Activity:
Lines below starting with the line with "Hypothesis Hgo : forall" and going on through the line with "present (step_op uuid_1 uuid_2 k id) w = (Raise" must be output exactly; the rest of the records must be left out.

Exercise material:
(** A presenter method returns a truthy value only on its success path,
    and that path is one state. *)
Lemma present_truthy op w v w' :
  present op w = (Return v, w') ->
  truthy v = true ->
  attempts op = true
  /\ exists r,
       remote w (length (sent w)) (wire (model w) op) = inl r
       /\ status_code r = expected op
       /\ success_body op r v
       /\ w' = with_calls (success_world op w v)
                 (announce (model w) op
                  ++ ViewCall.log_response (Some r) :: confirmation op v).
Proof.
  intros Hrun Hv.
  set (w0 := with_calls w (announce (model w) op)).
  assert (Hfalse : forall response w1,
             client op w0 = (Return (failure op, response), w1) -> False).
  { intros response w1 Hclient.
    pose proof (present_of_failure op w response w1 v w' Hclient Hrun). congruence. }
  destruct (attempts op) eqn:Hid.
  2: { exfalso. apply (Hfalse None w0).
       rewrite (client_refuses w0 op Hid). destruct op; try discriminate; reflexivity. }
  split; [reflexivity |].
  destruct (remote w (length (sent w)) (wire (model w) op)) as [r | cause] eqn:Hnet.
  2: { exfalso. eapply Hfalse. apply (client_fault w0 op cause Hid Hnet). }
  destruct (Z.eq_dec (status_code r) (expected op)) as [Hst | Hst].
  2: { exfalso. eapply Hfalse. apply (client_mismatch w0 op r Hid Hnet Hst). }
  exists r. split; [reflexivity |]. split; [exact Hst |].
  destruct op as [| name | id name | id].
  - destruct (decoded r) as [v0 | | c] eqn:Hdec.
    2: { exfalso. eapply (Hfalse None).
         apply (client_undecodable w0 List r); auto. }
    2: { exfalso.
         exact (present_of_raise _ _ _ _ _ _
                  (client_crash List w0 r c (or_introl eq_refl) Hnet Hst Hdec)
                  Hrun). }
    pose proof (list_decoded w0 r v0 Hnet Hst Hdec) as Hclient.
    destruct (isinstance_list v0) eqn:Hlist.
    2: { exfalso. eapply Hfalse. exact Hclient. }
    rewrite present_eq in Hrun. fold w0 in Hrun. rewrite Hclient in Hrun.
    rewrite (body_logged_ok r) in Hrun by (rewrite Hdec; discriminate).
    assert (Hsome : is_None v0 = false) by (destruct v0; try discriminate; reflexivity).
    cbn in Hrun. rewrite Hsome in Hrun. injection Hrun as <- <-.
    split; [split; [exact Hdec | exact Hlist] |].
    unfold with_calls, with_sent; cbn. rewrite app_nil_r, <- app_assoc. reflexivity.
  - destruct (decoded r) as [v0 | | c] eqn:Hdec.
    2: { exfalso. eapply (Hfalse None).
         apply (client_undecodable w0 (Create name) r); eauto. }
    2: { exfalso.
         exact (present_of_raise _ _ _ _ _ _
                  (client_crash (Create name) w0 r c
                     (or_intror (ex_intro _ name eq_refl)) Hnet Hst Hdec)
                  Hrun). }
    destruct (isinstance_dict v0) eqn:Hdict.
    2: { exfalso.
         destruct (create_other_body name w0 r v0 Hnet Hst Hdec Hdict) as [Hc | Hc].
         - exact (present_of_raise _ _ _ _ _ _ Hc Hrun).
         - exact (Hfalse _ _ Hc). }
    destruct v0 as [| | | | | | d]; try discriminate.
    pose proof (create_object w0 name r d Hnet Hst Hdec) as Hclient.
    destruct (d !! "id") as [id |] eqn:Hkey.
    2: { exfalso. exact (Hfalse _ _ Hclient). }
    rewrite present_eq in Hrun. fold w0 in Hrun. rewrite Hclient in Hrun.
    rewrite (body_logged_ok r) in Hrun by (rewrite Hdec; discriminate).
    cbn in Hrun. destruct (is_None id) eqn:Hnone.
    { exfalso. destruct id; try discriminate Hnone. cbn in Hrun.
      destruct (if ok r then _ else _); [| discriminate Hrun].
      injection Hrun as <- _. discriminate Hv. }
    injection Hrun as <- <-.
    split; [exists d; split; [exact Hdec | exact Hkey] |].
    unfold with_calls, with_folder_id, with_sent; cbn.
    rewrite <- !app_assoc. reflexivity.
  - pose proof (client_status_only w0 (Update id name) r
                  (or_introl (ex_intro _ id (ex_intro _ name eq_refl))) Hid Hnet)
      as Hclient.
    rewrite Hst, Z.eqb_refl in Hclient.
    rewrite present_eq in Hrun. fold w0 in Hrun. rewrite Hclient in Hrun.
    destruct (Document360View.body_logged (Some r)) as [[] | e] eqn:Hlogged;
      [| discriminate Hrun].
    cbn in Hrun. injection Hrun as <- <-.
    split; [split; [reflexivity | exact (body_logged_returns r _ Hlogged)] |].
    unfold with_calls, with_sent; cbn. rewrite <- !app_assoc. reflexivity.
  - pose proof (client_status_only w0 (Delete id) r
                  (or_intror (ex_intro _ id eq_refl)) Hid Hnet)
      as Hclient.
    rewrite Hst, Z.eqb_refl in Hclient.
    rewrite present_eq in Hrun. fold w0 in Hrun. rewrite Hclient in Hrun.
    destruct (Document360View.body_logged (Some r)) as [[] | e] eqn:Hlogged;
      [| discriminate Hrun].
    cbn in Hrun. injection Hrun as <- <-.
    split; [split; [reflexivity | exact (body_logged_returns r _ Hlogged)] |].
    unfold with_calls, with_sent; cbn. rewrite <- !app_assoc. reflexivity.
Qed.

(** ** A proof rule for the pipeline of [main] *)

Section PipelineRule.

Variables uuid_1 uuid_2 : string.
Variable P : nat -> value -> World -> Prop.
Variable Q : result unit -> World -> Prop.

Hypothesis Hgo : forall k id w v w',
  (k < 4)%nat -> P k id w ->
  attempts (step_op uuid_1 uuid_2 k id) = true ->
  present (step_op uuid_1 uuid_2 k id) w = (Return v, w') ->
  truthy v = true ->
  P (S k) (if Nat.eqb k 1 then v else id) w'.

Hypothesis Hstop : forall k id w v w',
  (k < 4)%nat -> P k id w ->
  attempts (step_op uuid_1 uuid_2 k id) = true ->
  present (step_op uuid_1 uuid_2 k id) w = (Return v, w') ->
  truthy v = false ->
  Q (Raise (SystemExit 1))
    (with_calls w' [ViewCall.show_error (exit_message k) None None VNone]).

Hypothesis Hraise : forall k id w e w',
  (k < 4)%nat -> P k id w ->
  attempts (step_op uuid_1 uuid_2 k id) = true ->
  present (step_op uuid_1 uuid_2 k id) w = (Raise e, w') ->
  Q (Raise e) w'.

Hypothesis Hdone : forall id w, P 4%nat id w -> Q (Return tt) w.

Result for this exercise:
Hypothesis Hgo : forall k id w v w',
  (k < 4)%nat -> P k id w ->
  attempts (step_op uuid_1 uuid_2 k id) = true ->
  present (step_op uuid_1 uuid_2 k id) w = (Return v, w') ->
  truthy v = true ->
  P (S k) (if Nat.eqb k 1 then v else id) w'.

Hypothesis Hstop : forall k id w v w',
  (k < 4)%nat -> P k id w ->
  attempts (step_op uuid_1 uuid_2 k id) = true ->
  present (step_op uuid_1 uuid_2 k id) w = (Return v, w') ->
  truthy v = false ->
  Q (Raise (SystemExit 1))
    (with_calls w' [ViewCall.show_error (exit_message k) None None VNone]).

Hypothesis Hraise : forall k id w e w',
  (k < 4)%nat -> P k id w ->
  attempts (step_op uuid_1 uuid_2 k id) = true ->
  present (step_op uuid_1 uuid_2 k id) w = (Raise e, w') ->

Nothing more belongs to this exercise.